La séve n’est cependant pas toujours l’eau claire dont Vauquelin est parti pour ses calculs. Tous les végétaux puisent certainement dans le sol un liquide très-pauvre ; mais, à mesure qu’il pénètre plus avant dans l’épaisseur des tissus, ce liquide dissout diverses substances tenues en réserve dans les cellules et provenant d’un travail antérieur. Par une saignée pratiquée à la tige, on obtient donc souvent, non ce que les racines ont réellement absorbé, mais bien une séve enrichie des produits trouvés sur son trajet, de sucre notamment. C’est ainsi qu’un érable de l’Amérique du Nord laisse écouler des entailles faites à son tronc un liquide à saveur très-douce, d’où l’on retire du sucre par évaporation. C’est ainsi encore que divers palmiers, dont on ampute le gros bourgeon terminal, pleurent une séve sucrée, qui, fermentée, donne le vin de palme, et distillée après fermentation, l’eau-de-vie nommée arrack.

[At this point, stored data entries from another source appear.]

(** * Feetech/SCS serial packet scripts: a shallow embedding

    The repository is a collection of independent Python troubleshooting
    scripts that talk to Feetech STS3215 servos over a serial line.  This
    development embeds the parts of those scripts that carry logic:

    - the packet builders and reply recognisers of
      [custom_configs/direct_motor_ping.py],
      [custom_configs/follower_arm_controller.py],
      [custom_configs/leader_protocol_test.py] and
      [custom_scripts/direct_reset_follower_motors.py];
    - the teleoperation loops of
      [custom_scripts/so101_direct_teleoperation.py] and
      [custom_scripts/so101_teleoperation.py];
    - the layout of [custom_scripts/move_motors_percent.py], which Python
      refuses to compile.

    Python integers are [Z]; [%] is [Z.modulo] (both round towards minus
    infinity for a positive modulus), [&], [~], [>>], [<<] are [Z.land],
    [Z.lnot], [Z.shiftr], [Z.shiftl].  A [bytearray] is a [list Z] whose
    construction fails with [ValueError] unless every element is in
    [range(256)].  Python floats are IEEE 754 binary64 values, modelled with
    the Standard Library's executable [SpecFloat]. *)

From Stdlib Require Import ZArith List Bool Lia.
From Stdlib Require Import QArith Qminmax Qabs Qpower Lqa.
From Stdlib Require Import SpecFloat.
Import ListNotations.

Local Open Scope Z_scope.

(** ** Python primitives *)

Module Py.

(** The exceptions of the model.  [SdkError] stands for any [Exception]
    raised inside the vendor SDK.  [IndentationError] is the
    [SyntaxError] Python raises when it compiles a module, with the line
    it reports.  [Blocked] is not a Python exception: it marks a thread
    that cannot go on because another thread holds the lock; no handler
    catches it.  [KeyboardInterrupt] and [SystemExit], which end the
    process, are not modelled. *)
Inductive exn : Type :=
| ValueError
| IndexError
| AttributeError
| OverflowError
| IndentationError (lineno : Z)
| SdkError (code : Z)
| Blocked.

Definition is_exception (e : exn) : bool :=
  match e with
  | Blocked => false
  | _ => true
  end.

(** The result of running a statement: a value, or a raised exception. *)
Inductive outcome (A : Type) : Type :=
| Ok (a : A)
| Raised (e : exn).
Arguments Ok {A} a.
Arguments Raised {A} e.

(** Sequencing of pure computations that may raise. *)
Definition obind {A B} (o : outcome A) (f : A -> outcome B) : outcome B :=
  match o with
  | Ok a => f a
  | Raised e => Raised e
  end.

(** Stateful, fallible code over a state [S]: the state changes made
    before an exception is raised persist, as in Python. *)
Definition M (S A : Type) : Type := S -> outcome A * S.

Definition ret {S A} (a : A) : M S A := fun s => (Ok a, s).

Definition bind {S A B} (m : M S A) (f : A -> M S B) : M S B :=
  fun s =>
    match m s with
    | (Ok a, s') => f a s'
    | (Raised e, s') => (Raised e, s')
    end.

Definition raise {S A} (e : exn) : M S A := fun s => (Raised e, s).

(** [try: body except Exception: handler] *)
Definition try_except {S A} (body : M S A) (handler : exn -> M S A) : M S A :=
  fun s =>
    match body s with
    | (Ok a, s') => (Ok a, s')
    | (Raised e, s') => if is_exception e then handler e s' else (Raised e, s')
    end.

Definition get {S} : M S S := fun s => (Ok s, s).
Definition modify {S} (f : S -> S) : M S unit := fun s => (Ok tt, f s).

(** Lifting of a pure computation that may raise. *)
Definition lift {S A} (o : outcome A) : M S A := fun s => (o, s).

(** [for x in xs: body x] *)
Fixpoint for_each {S A} (xs : list A) (body : A -> M S unit) : M S unit :=
  match xs with
  | [] => ret tt
  | x :: rest => bind (body x) (fun _ => for_each rest body)
  end.

(** [range(a, b)] for [a <= b], as the list of its elements. *)
Definition range (a b : Z) : list Z :=
  map (fun i => a + Z.of_nat i) (seq 0 (Z.to_nat (b - a))).

Definition is_byte (b : Z) : bool := (0 <=? b) && (b <? 256).

(** [bytearray([...])]: raises [ValueError] unless every element is in
    [range(256)]. *)
Definition bytearray (l : list Z) : outcome (list Z) :=
  if forallb is_byte l then Ok l else Raised ValueError.

(** [sum(l)] and the accumulation loop [for b in l: checksum += b]. *)
Definition sum (l : list Z) : Z := fold_left Z.add l 0.

(** The slice [l[start:-stop]] for [start >= 0] and [stop > 0]: the
    elements at the indices [start <= i < len(l) - stop]. *)
Definition slice_to_end_minus (start stop : nat) (l : list Z) : list Z :=
  firstn (length l - stop - start) (skipn start l).

(** The slice [l[start:]]. *)
Definition slice_from (start : nat) (l : list Z) : list Z := skipn start l.

(** [l[-1] = v] on a non-empty bytearray. *)
Definition set_last (l : list Z) (v : Z) : outcome (list Z) :=
  match l with
  | [] => Raised IndexError
  | _ => if is_byte v then Ok (removelast l ++ [v]) else Raised ValueError
  end.

(** [l.append(v)] on a bytearray. *)
Definition append (l : list Z) (v : Z) : outcome (list Z) :=
  if is_byte v then Ok (l ++ [v]) else Raised ValueError.

(** [[f(x) for x in l]]: the elements are computed in order, and the
    first one that raises ends the comprehension. *)
Fixpoint comprehension {A B} (f : A -> outcome B) (l : list A) : outcome (list B) :=
  match l with
  | [] => Ok []
  | x :: rest =>
      obind (f x) (fun y =>
      obind (comprehension f rest) (fun ys => Ok (y :: ys)))
  end.

(** [l[i]] for a non-negative index known to be in range by a preceding
    [len] test; out of range the default is never used by the callers. *)
Definition item (l : list Z) (i : nat) : Z := nth i l 0.

(** [l[i] = v] on a Python list, for a non-negative index [i]. *)
Fixpoint set_item (l : list Z) (i : nat) (v : Z) : outcome (list Z) :=
  match l, i with
  | [], _ => Raised IndexError
  | _ :: rest, O => Ok (v :: rest)
  | x :: rest, S j => obind (set_item rest j v) (fun rest' => Ok (x :: rest'))
  end.

(** [max(0, min(4095, x))] and friends. *)
Definition max (a b : Z) : Z := Z.max a b.
Definition min (a b : Z) : Z := Z.min a b.

End Py.

Declare Scope py_scope.
Delimit Scope py_scope with py.
Notation "x <- m ;; k" := (Py.bind m (fun x => k))
  (at level 61, m at next level, right associativity) : py_scope.
Notation "m ;;; k" := (Py.bind m (fun _ => k))
  (at level 61, right associativity) : py_scope.

Local Open Scope py_scope.

(** ** The serial port (pyserial), with a scripted environment

    [written] is everything the script has sent, oldest packet first.
    [in_buffer] is the receive buffer.  [arrivals] scripts the device: each
    [time.sleep] that follows lets the next chunk of bytes (possibly empty:
    the device stays silent) arrive in the receive buffer. *)

Record Serial : Type := mkSerial {
  written : list (list Z);
  in_buffer : list Z;
  arrivals : list (list Z)
}.

Module SerialPort.

Definition write (packet : list Z) : Py.M Serial unit :=
  Py.modify (fun s => mkSerial (written s ++ [packet]) (in_buffer s) (arrivals s)).

Definition sleep : Py.M Serial unit :=
  Py.modify (fun s =>
    mkSerial (written s) (in_buffer s ++ hd [] (arrivals s)) (tl (arrivals s))).

Definition in_waiting : Py.M Serial Z :=
  fun s => (Py.Ok (Z.of_nat (length (in_buffer s))), s).

Definition read (n : Z) : Py.M Serial (list Z) :=
  fun s =>
    (Py.Ok (firstn (Z.to_nat n) (in_buffer s)),
     mkSerial (written s) (skipn (Z.to_nat n) (in_buffer s)) (arrivals s)).

(** The bytes the script will see in the receive buffer after its next
    [time.sleep]. *)
Definition received (s : Serial) : list Z := in_buffer s ++ hd [] (arrivals s).

End SerialPort.

(** The reply test that the scripts repeat verbatim:
    [len(response) >= n and response[0] == 0xFF and response[1] == 0xFF
     and response[2] == motor_id]. *)
Definition header_and_id_ok (n : Z) (motor_id : Z) (response : list Z) : bool :=
  (n <=? Z.of_nat (length response))
  && (Py.item response 0 =? 255)
  && (Py.item response 1 =? 255)
  && (Py.item response 2 =? motor_id).

(** ** custom_configs/direct_motor_ping.py *)

Module DirectMotorPing.

(** Lines 18-19. *)
Definition ping_packet (motor_id : Z) : Py.outcome (list Z) :=
  let checksum := 255 - ((motor_id + 2 + 1) mod 256) in
  Py.bytearray [255; 255; motor_id; 2; 1; checksum].

(** Body of the loop of [test_motor_ping] (lines 17-34); the result is
    [true] when the script prints "SUCCESS! Valid ping response". *)
Definition ping_one (motor_id : Z) : Py.M Serial bool :=
  ping_packet <- Py.lift (ping_packet motor_id) ;;
  SerialPort.write ping_packet ;;;
  SerialPort.sleep ;;;
  n <- SerialPort.in_waiting ;;
  if n =? 0 then Py.ret false
  else
    response <- SerialPort.read n ;;
    Py.ret (header_and_id_ok 6 motor_id response).

(** [test_motor_ping] on an opened port: every exception ends the loop
    and is printed by the handler. *)
Definition test_motor_ping : Py.M Serial unit :=
  Py.try_except
    (Py.for_each (Py.range 1 7)
       (fun motor_id => _ <- ping_one motor_id ;; Py.ret tt))
    (fun _ => Py.ret tt).

End DirectMotorPing.

(** ** custom_configs/follower_arm_controller.py *)

Module FollowerArmController.

Record t : Type := mk {
  connected : bool;
  ser : Serial;
  rest_positions : list Z;
  current_positions : list Z
}.

(** [__init__], with the port already opened by [connect]. *)
Definition init (port : Serial) : t :=
  mk true port [3014; 890; 2954; 1084; 74; 2065] [3014; 890; 2954; 1084; 74; 2065].

Definition on_ser {A} (m : Py.M Serial A) : Py.M t A :=
  fun c =>
    let (r, s') := m (ser c) in
    (r, mk (connected c) s' (rest_positions c) (current_positions c)).

(** Line 118: [position = max(0, min(4095, position))]. *)
Definition clamp_position (position : Z) : Z :=
  Py.max 0 (Py.min 4095 position).

(** Lines 121-125: the packet is built without its checksum byte, the
    checksum is accumulated over [write_packet[2:-1]] and appended. *)
Definition write_packet (motor_id position : Z) : Py.outcome (list Z) :=
  Py.obind
    (Py.bytearray [255; 255; motor_id; 5; 3; 42;
                   Z.land position 255; Z.land (Z.shiftr position 8) 255])
    (fun write_packet =>
       let checksum := Py.sum (Py.slice_to_end_minus 2 1 write_packet) in
       Py.append write_packet (Z.land (Z.lnot checksum) 255)).

Definition store_position (motor_id position : Z) : Py.M t unit :=
  fun c =>
    match Py.set_item (current_positions c) (Z.to_nat (motor_id - 1)) position with
    | Py.Ok l => (Py.Ok tt, mk (connected c) (ser c) (rest_positions c) l)
    | Py.Raised e => (Py.Raised e, c)
    end.

(** [set_position] (lines 107-139). *)
Definition set_position (motor_id position : Z) : Py.M t bool :=
  c <- Py.get ;;
  if negb (connected c) then Py.ret false
  else if (motor_id <? 1) || (motor_id >? 6) then Py.ret false
  else
    let position := clamp_position position in
    write_packet <- Py.lift (write_packet motor_id position) ;;
    on_ser (SerialPort.write write_packet) ;;;
    on_ser SerialPort.sleep ;;;
    n <- on_ser SerialPort.in_waiting ;;
    if n =? 0 then Py.ret false
    else
      response <- on_ser (SerialPort.read n) ;;
      if header_and_id_ok 6 motor_id response
      then store_position motor_id position ;;; Py.ret true
      else Py.ret false.

(** [return_to_rest] (lines 197-208). *)
Fixpoint return_to_rest_loop (ids : list Z) (all_success : bool) : Py.M t bool :=
  match ids with
  | [] => Py.ret all_success
  | motor_id :: rest =>
      c <- Py.get ;;
      let rest_position := Py.item (rest_positions c) (Z.to_nat (motor_id - 1)) in
      success <- set_position motor_id rest_position ;;
      return_to_rest_loop rest (all_success && success)
  end.

Definition return_to_rest : Py.M t bool :=
  return_to_rest_loop (Py.range 1 7) true.

End FollowerArmController.

(** ** custom_scripts/direct_reset_follower_motors.py *)

Module DirectReset.

Definition ADDR_GOAL_POSITION : Z := 42.
Definition ADDR_PRESENT_POSITION : Z := 56.

(** The reply idiom shared by [write_byte] and [write_word]:
    [(True, response)], [(False, response)] or [(False, None)]. *)
Definition await_status (motor_id : Z) : Py.M Serial (bool * option (list Z)) :=
  SerialPort.sleep ;;;
  n <- SerialPort.in_waiting ;;
  if n =? 0 then Py.ret (false, None)
  else
    response <- SerialPort.read n ;;
    Py.ret (header_and_id_ok 6 motor_id response, Some response).

(** Lines 70-71. *)
Definition write_byte_packet (motor_id address value : Z) : Py.outcome (list Z) :=
  let checksum := 255 - ((motor_id + 4 + 3 + address + value) mod 256) in
  Py.bytearray [255; 255; motor_id; 4; 3; address; value; checksum].

Definition write_byte (motor_id address value : Z)
  : Py.M Serial (bool * option (list Z)) :=
  packet <- Py.lift (write_byte_packet motor_id address value) ;;
  SerialPort.write packet ;;;
  await_status motor_id.

(** Lines 87-93. *)
Definition write_word_packet (motor_id address value : Z) : Py.outcome (list Z) :=
  let value_l := Z.land value 255 in
  let value_h := Z.land (Z.shiftr value 8) 255 in
  let checksum :=
    255 - ((motor_id + 5 + 3 + address + value_l + value_h) mod 256) in
  Py.bytearray [255; 255; motor_id; 5; 3; address; value_l; value_h; checksum].

Definition write_word (motor_id address value : Z)
  : Py.M Serial (bool * option (list Z)) :=
  packet <- Py.lift (write_word_packet motor_id address value) ;;
  SerialPort.write packet ;;;
  await_status motor_id.

(** Lines 110-111. *)
Definition read_word_packet (motor_id address length : Z) : Py.outcome (list Z) :=
  let checksum := 255 - ((motor_id + 4 + 2 + address + length) mod 256) in
  Py.bytearray [255; 255; motor_id; 4; 2; address; length; checksum].

(** Lines 118-125: what [read_word] makes of a response. *)
Definition parse_word (motor_id : Z) (response : list Z) : Z * bool :=
  if header_and_id_ok 8 motor_id response then
    let value_l := Py.item response 5 in
    let value_h := Py.item response 6 in
    let value := Z.shiftl value_h 8 + value_l in
    (value, true)
  else (0, false).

Le liquide puisé dans le sol arrive, par conséquent, aux feuilles déjà modifié ; il contient, en outre des principes fournis par la terre, ceux que lui ont cédés les tissus parcourus dans son ascension. Néanmoins ce n’est pas encore un fluide nourricier ; pour le devenir, cette séve brute ou séve non élaborée doit subir, dans les feuilles, d’abord une évaporation qui lui enlève l’eau en excès, et enfin des remaniements chimiques qui lui donnent des propriétés toutes nouvelles. Je vous ai déjà parlé de l’évaporation ; reste l’acte chimique des feuilles, le plus remarquable de tous ceux qu’accomplit la chimie des êtres vivants.